In other words, you are never too young to suffer from a long-term disability-which means you're never too young to purchase disability income insurance.

Myth #2: I don't need DI because I'm healthy as a horse.

As we all know, good health can come and go like a flash of lightning. Even people who eat well, exercise and take great care of themselves can suffer from a stroke, cancer, a neurological disorder or an unexpected accident.

Myth #3: Only people with high-risk jobs need DI coverage.

Far too many people are under the impression that disability income is most often paid out to blue-collar workers who are injured in a workplace accident or professionals who are disabled in a car accident. Therefore, people who work from home or at a computer desk in a comfy office assume they don't need DI coverage.

The truth is that non-work-related accidents or jobsite injuries are not the primary causes for worker disabilities. Most workers are disabled by a chronic disease, such as cancer or musculoskeletal problems-conditions that can strike anyone, anywhere, any time.*

Myth #4: If I were disabled, my spouse's income would cover us.

If your spouse works, you may assume his or her income would be enough to pay the bills for a few months if you were sick or disabled. If your spouse doesn't work, you may think he or she could find a job if something happened to you.

However, don't you think if you were diagnosed with a disease or seriously injured, your spouse would rather be caring for you than running out to find a job or working overtime to pay the bills? Typically, if a family has DI insurance, both the injured worker and the spouse end up living off of the insurance benefit-even if the spouse was working previously.

Myth #5: I don't need DI insurance because I'm covered through my company's group policy.

Although many workers receive disability coverage through their company, it may not be enough. Most group DI insurance contracts will cover only a percentage of your salary (usually about 50-60%) and the benefits are usually fully taxable. Would your family really be able to live off of just 60% of your salary, especially considering that you may be facing some lofty medical bills? Probably not.

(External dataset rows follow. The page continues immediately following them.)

Lemma loaded_table_has_one_entry_per_locale_file_witness :
  MoreExamples.locale_readdir (Examples.url_new "content/i18n/" "/site/src/")
  = Normal ["en.json"; "fr.json"; "notes.txt"]
  /\ exists table : gmap string Value,
       createTranslationSystemFromFs string Examples.url_new MoreExamples.locale_readdir
         MoreExamples.locale_readFile MoreExamples.small_json_parse unit unit
         (gmap string Value) Examples.table_only tt "/site/src/" tt
       = Normal table
       /\ table !! "fr" = Some VNull.
Proof.
  assert (Hdir : MoreExamples.locale_readdir (Examples.url_new "content/i18n/" "/site/src/")
                 = Normal ["en.json"; "fr.json"; "notes.txt"]) by reflexivity.
  split; [exact Hdir|].
  assert (Hnodup : NoDup ["en.json"; "fr.json"; "notes.txt"]).
  { repeat (apply NoDup_cons; split; [intros Hin; repeat (apply elem_of_cons in Hin as [[=]|Hin]); inversion Hin|]).
    apply NoDup_nil_2. }
  destruct (loaded_table_has_one_entry_per_locale_file string Examples.url_new
              MoreExamples.locale_readdir MoreExamples.locale_readFile
              MoreExamples.small_json_parse unit unit (gmap string Value)
              Examples.table_only tt "/site/src/" tt ["en.json"; "fr.json"; "notes.txt"]
              Hdir Hnodup) as (table & Hload & Htable).
  - intros file Hin Hends.
    apply elem_of_cons in Hin as [->|Hin]; [exists "{}", (VObject []); split; reflexivity|].
    apply elem_of_cons in Hin as [->|Hin]; [exists "null", VNull; split; reflexivity|].
    apply list_elem_of_singleton in Hin as ->. discriminate Hends.
  - exists table. split; [exact Hload|].
    apply Htable. split.
    + right. left.
    + exists "null". split; reflexivity.
Defined.

End LoaderFacts.

(** ** Accepted navigation items *)

Module NavBarShape.
Import Js Zod NavBar.

(** A schema that returns the value it accepts, unchanged, and lets no
    exception escape. *)
Local Abbreviation plain schema :=
  (forall x, schema x = Valid x \/ schema x = Invalid).

Lemma plain_string : plain z_string.
Proof. intros []; auto. Qed.

Lemma plain_primitive : plain (z_union [z_string; z_number; z_boolean; z_undefined]).
Proof.
  intros [| |b|n|s|items|props]; auto.
  cbn. destruct (isNaN n); auto.
Qed.

Local Abbreviation notProto kv := (negb (String.eqb (fst kv) "__proto__")).

Lemma record_pairs (valueType : Schema) (props : list (string * Value)) :
  plain valueType ->
  mergeObject (map (fun kv => (kv.1, valueType kv.2, true)) props)
  = if forallb (fun kv => match valueType kv.2 with Valid _ => true | _ => false end) props
    then MValid (List.filter (fun kv => notProto kv) props)
    else MInvalid.
Proof.
  intros Hplain. induction props as [|[k x] props IH]; [reflexivity|].
  cbn [map mergeObject forallb List.filter fst snd]. rewrite IH.
  destruct (Hplain x) as [-> | ->]; cbn [andb].
  - destruct (forallb _ props); [|reflexivity].
    rewrite orb_true_r, andb_true_r. destruct (negb (String.eqb k "__proto__")); reflexivity.
  - destruct (forallb _ props); reflexivity.
Qed.

Lemma record_plain (valueType : Schema) (props : list (string * Value)) :
  plain valueType ->
  z_record valueType (VObject props)
  = if forallb (fun kv => match valueType kv.2 with Valid _ => true | _ => false end) props
    then Valid (VObject (List.filter (fun kv => notProto kv) props))
    else Invalid.
Proof.
  intros Hplain. unfold z_record. rewrite (record_pairs _ _ Hplain).
  destruct (forallb _ props); reflexivity.
Qed.

Lemma forallb_filter {A} (p q : A -> bool) (l : list A) :
  forallb p l = true -> forallb p (List.filter q l) = true.
Proof.
  induction l as [|x l IH]; [reflexivity|]. cbn [forallb List.filter].
  intros H. apply andb_true_iff in H as [Hx Hl].
  destruct (q x); cbn [forallb]; [rewrite Hx|]; auto.
Qed.

Lemma filter_filter {A} (q : A -> bool) (l : list A) :
  List.filter q (List.filter q l) = List.filter q l.
Proof.
  induction l as [|x l IH]; [reflexivity|]. cbn [List.filter].
  destruct (q x) eqn:Hx; cbn [List.filter]; [rewrite Hx, IH|]; auto.
Qed.

(** A record of plain values that was accepted is accepted again, as it
    is. *)
Lemma record_again (valueType : Schema) (v out : Value) :
  plain valueType ->
  z_record valueType v = Valid out -> z_record valueType out = Valid out.
Proof.
  intros Hplain. destruct v as [| | | | | |props]; try discriminate.
  rewrite (record_plain _ _ Hplain).
  destruct (forallb _ props) eqn:Hall; [|discriminate]. intros [= <-].
  rewrite (record_plain _ _ Hplain), (forallb_filter _ _ _ Hall), filter_filter.
  reflexivity.
Qed.

Lemma record_output (valueType : Schema) (v out : Value) :
  plain valueType ->
  z_record valueType v = Valid out -> exists props, out = VObject props.
Proof.
  intros Hplain. destruct v as [| | | | | |props]; try discriminate.
  rewrite (record_plain _ _ Hplain). destruct (forallb _ props); [|discriminate].
  intros [= <-]. eauto.
Qed.

Lemma record_no_escape (valueType : Schema) (v : Value) (e : Thrown) :
  plain valueType -> z_record valueType v <> Escaped e.
Proof.
  intros Hplain. destruct v as [| | | | | |props]; try discriminate.
  rewrite (record_plain _ _ Hplain). destruct (forallb _ props); discriminate.
Qed.

(** The value of a property, [undefined] when the object has none. *)
Local Abbreviation prop k props :=
  (match lookup_prop k%string props with Some x => x | None => VUndefined end).

Lemma run_internal (props : list (string * Value)) :
  run InternalNavBarLinkItemSchema (VObject props)
  = match mergeObject
            [ ("label", z_optional z_string (prop "label" props), has_key "label" props);
              ("translations",
               z_default (z_record z_string) (VObject []) (prop "translations" props),
               has_key "translations" props);
              ("slug", z_string (prop "slug" props), has_key "slug" props);
              ("attrs", NavBarLinkItemHTMLAttributesSchema (prop "attrs" props),
               has_key "attrs" props) ] with
    | MValid out => Valid (VObject out)
    | MInvalid => Invalid
    | MEscaped e => Escaped e
    end.
Proof. reflexivity. Qed.

Lemma run_link (props : list (string * Value)) :
  run NavBarLinkItemSchema (VObject props)
  = match mergeObject
            [ ("label", z_string (prop "label" props), has_key "label" props);
              ("translations",
               z_default (z_record z_string) (VObject []) (prop "translations" props),
               has_key "translations" props);
              ("link", z_string (prop "link" props), has_key "link" props);
              ("attrs", NavBarLinkItemHTMLAttributesSchema (prop "attrs" props),
               has_key "attrs" props) ] with
    | MValid out =>
        match extraKeys NavBarLinkItemSchema props with
        | [] => Valid (VObject out)
        | _ :: _ => Invalid
        end
    | MInvalid => Invalid
    | MEscaped e => Escaped e
    end.
Proof. reflexivity. Qed.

Most financial experts recommend that you go ahead and take advantage of your company's group coverage if they offer it, but also buy individual coverage to fill in the salary gaps.


As you can see, everyone stands to benefit from long-term disability coverage. Without coverage, an unexpected disability could end up crushing your family's finances.

Monday, August 24, 2009

Security No Matter What Life Throws Your Way

We live in an age of insecurity. No one wants to lose what they have worked so hard for. It's important to include life insurance among your financial options. Life insurance may be an old-fashioned way to protect yourself and your family, but it is still one of the best products you can buy.

No other financial instrument will do what life insurance can do. The moment your life insurance policy goes into force, the full death benefit to your beneficiary is guaranteed, from day 1 and for as long as you continue to keep the policy in force by paying the premiums. Financial planners call this aspect of life insurance "creating an immediate estate."

Life insurance can seem complicated. There are more products than just term and permanent life insurance. Term and permanent life insurance have many riders and variations that can be added to suit your family's needs.

This is to your advantage. It means greater flexibility and many options. Therefore, a life insurance protection plan can be designed to fit the individual needs of your family.

Various types of policies can serve to protect the family's economic future. Insurers have adapted their products to augment savings and investment programs.

It's important to protect your lifestyle and well-being too. Disability income protection coverage can replace earned income (up to the amount purchased) in the event of serious illness or injury that prevents you from working.

A trained life insurance agent can help you choose from among all the specialized products. Be sure your agent represents a financially strong company. One way to check on a company is through the ratings of such independent evaluators as Moody's Investors Services, Standard & Poor's, A. M. Best, and Duff & Phelps.